Broken is a reminder that a film straining to paint things black is – because of the straining – almost always more lowering than an organic dramatisation of unhappy lives.  Perhaps the very worst thing in the movie is the no less contrived hopeful ending.   It’s Bob Oswald, who seemed beyond redemption, who is Skunk’s eventual saviour.  After he’s found her unconscious, she hovers in hospital on the verge of death; indeed, she has a dream in which her family and neighbours – a fair number of whom have by now lost their lives – are gathered together in a church and appear to be inviting her to stay with them.   Skunk, however, follows the receding figure of her father back to the land of the living:  she wakes from her coma to appreciate him as never before.  I saw this film at the end of the week in which the case of Nicola Edgington had been in the news.  The schizophrenic Edgington made repeated 999 calls, insisting that she needed medical help, shortly before murdering another woman.  It’s difficult – crude and lurid as the Rick Buckley strand of the story in Broken is – to ignore the resonance with the Edgington controversy.  It’s nowhere near enough, however, to make the film ‘true’.
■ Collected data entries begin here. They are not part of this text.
Lemma normalize_competitor_filled (entry : JSON) (c : CompetitorEntry) :
  normalize_competitor entry = Some c ->
  name c <> [] /\ website c <> [] /\ description c <> []
  /\ successLikelihood c <> [].
Proof.
  unfold normalize_competitor.
  destruct (negb (truthy (Some entry)) || negb (typeof_object entry));
    [discriminate|].
  intros [= <-]. simpl. repeat split; apply or_default_nonempty; discriminate.
Qed.

Lemma somes_In {A} (l : list (option A)) (x : A) :
  In x (somes l) <-> In (Some x) l.
Proof.
  unfold somes. rewrite in_flat_map. split.
  - intros ([y|] & Hin & Hx); simpl in Hx; [|destruct Hx].
    destruct Hx as [->|[]]. exact Hin.
  - intros Hin. exists (Some x). split; [exact Hin|left; reflexivity].
Qed.

(** X5. An accepted competitors reply gives at least one entry, and every
    entry has a non-empty name, website, description and likelihood:
    what the reply leaves out is filled with the fixed defaults. *)
Theorem parseCompetitorEntries_filled (text : jsstring) (entries : list CompetitorEntry) :
  parseCompetitorEntries text = Some entries ->
  entries <> []
  /\ Forall (fun c => name c <> [] /\ website c <> [] /\ description c <> []
                      /\ successLikelihood c <> []) entries.
Proof.
  assert (Htry : forall raw, parseCompetitorEntries_tryParse raw = Some entries ->
            entries <> []
            /\ Forall (fun c => name c <> [] /\ website c <> [] /\ description c <> []
                                /\ successLikelihood c <> []) entries).
  { intros raw. unfold parseCompetitorEntries_tryParse.
    destruct (JSON_parse raw) as [parsed|]; [|discriminate].
    destruct (competitor_list parsed) as [[|e l]|]; try discriminate.
    destruct (somes (map normalize_competitor (e :: l))) as [|c cs] eqn:Hs;
      [discriminate|].
    intros [= <-]. split; [discriminate|].
    apply Forall_forall. intros c' Hc'. apply list_elem_of_In in Hc'.
    rewrite <- Hs in Hc'. apply somes_In, in_map_iff in Hc'.
    destruct Hc' as (entry & Hentry & _).
    exact (normalize_competitor_filled entry c' Hentry). }
  unfold parseCompetitorEntries.
  destruct (negb (nonempty (trim text))); [discriminate|].
  destruct (parseCompetitorEntries_tryParse (trim text)) as [direct|] eqn:Hd.
  - intros [= <-]. exact (Htry _ Hd).
  - destruct (fenced_block (trim text)) as [block|]; [|discriminate].
    apply Htry.
Qed.

Lemma parseCompetitorEntries_filled_witness :
  [ {| name := js "Acme"; website := js "acme.com";
       description := js "Descripción no disponible";
       successLikelihood := js "Sin estimación" |} ] <> []
  /\ Forall (fun c => name c <> [] /\ website c <> [] /\ description c <> []
                      /\ successLikelihood c <> [])
       [ {| name := js "Acme"; website := js "acme.com";
            description := js "Descripción no disponible";
            successLikelihood := js "Sin estimación" |} ].
Proof.
  apply (parseCompetitorEntries_filled acme_text). vm_compute. reflexivity.
Defined.

Lemma escape_pipes_escaped (value : jsstring) :
  forall pre post,
    flat_map (fun c => if c =? 124 then [92; 124] else [c]) value = pre ++ 124 :: post ->
    exists pre', pre = pre' ++ [92].
Proof.
  induction value as [|c value IH]; intros pre post; simpl.
  - destruct pre; discriminate.
  - destruct (N.eqb_spec c 124) as [->|Hc]; simpl.
    + destruct pre as [|x [|y pre]]; simpl.
      * discriminate.
      * intros [= <- _]. exists []. reflexivity.
      * intros [= <- <- H]. destruct (IH _ _ H) as [pre' ->].
        { exists (92 :: 124 :: pre'). reflexivity. }
    + destruct pre as [|x pre]; simpl.
      * intros [= E _]. congruence.
      * intros [= <- H]. destruct (IH _ _ H) as [pre' ->].
        exists (c :: pre'). reflexivity.
Qed.

(** X6. In a sanitized table cell every vertical bar comes right after a
    backslash, and the cell has no whitespace at either end. *)
Theorem sanitizeTableCell_escapes (value : jsstring) :
  (forall pre post, sanitizeTableCell value = pre ++ 124 :: post ->
                    exists pre', pre = pre' ++ [92])
  /\ trim (sanitizeTableCell value) = sanitizeTableCell value.
Proof.
  unfold sanitizeTableCell. split; [|apply trim_idempotent].
  set (e := flat_map (fun c => if c =? 124 then [92; 124] else [c]) value).
  intros pre post H.
  destruct (trim_split e) as (a & b & He & Ha & _).
  rewrite H in He.
  assert (He' : e = (a ++ pre) ++ 124 :: (post ++ b)).
  { rewrite He, <- !app_assoc. reflexivity. }
  destruct (escape_pipes_escaped value _ _ He') as [pre' Hpre].
  destruct (exists_last (l := pre)) as (front & c & ->).
  - intros ->. rewrite app_nil_r in Hpre. rewrite Hpre in Ha.
    apply Forall_app in Ha. destruct Ha as [_ Ha].
    inversion Ha as [|? ? Hs _]. discriminate.
  - rewrite app_assoc in Hpre. apply app_inj_tail in Hpre.
    destruct Hpre as [_ ->]. exists front. reflexivity.
Qed.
The other odd but superficial resonance is with To Kill a Mockingbird:  there’s the vaguely tomboyish girl protagonist (Skunk/Scout), who has an older brother (Jed/Jem) and a wifeless father whose business is the law;   the characters of Bob Oswald and Rick Buckley seem almost a conflation of qualities in Harper Lee’s Boo Radley, who turns out to be more than a figure of fun and/or fear.  I can’t say if Mike O’Rowe’s screenplay is a faithful adaptation of Broken and I don’t know if Daniel Clay has already written other novels.  But if it is, and if he hasn’t, I hope, with no disrespect to Harper Lee, that Clay follows suit and never publishes another.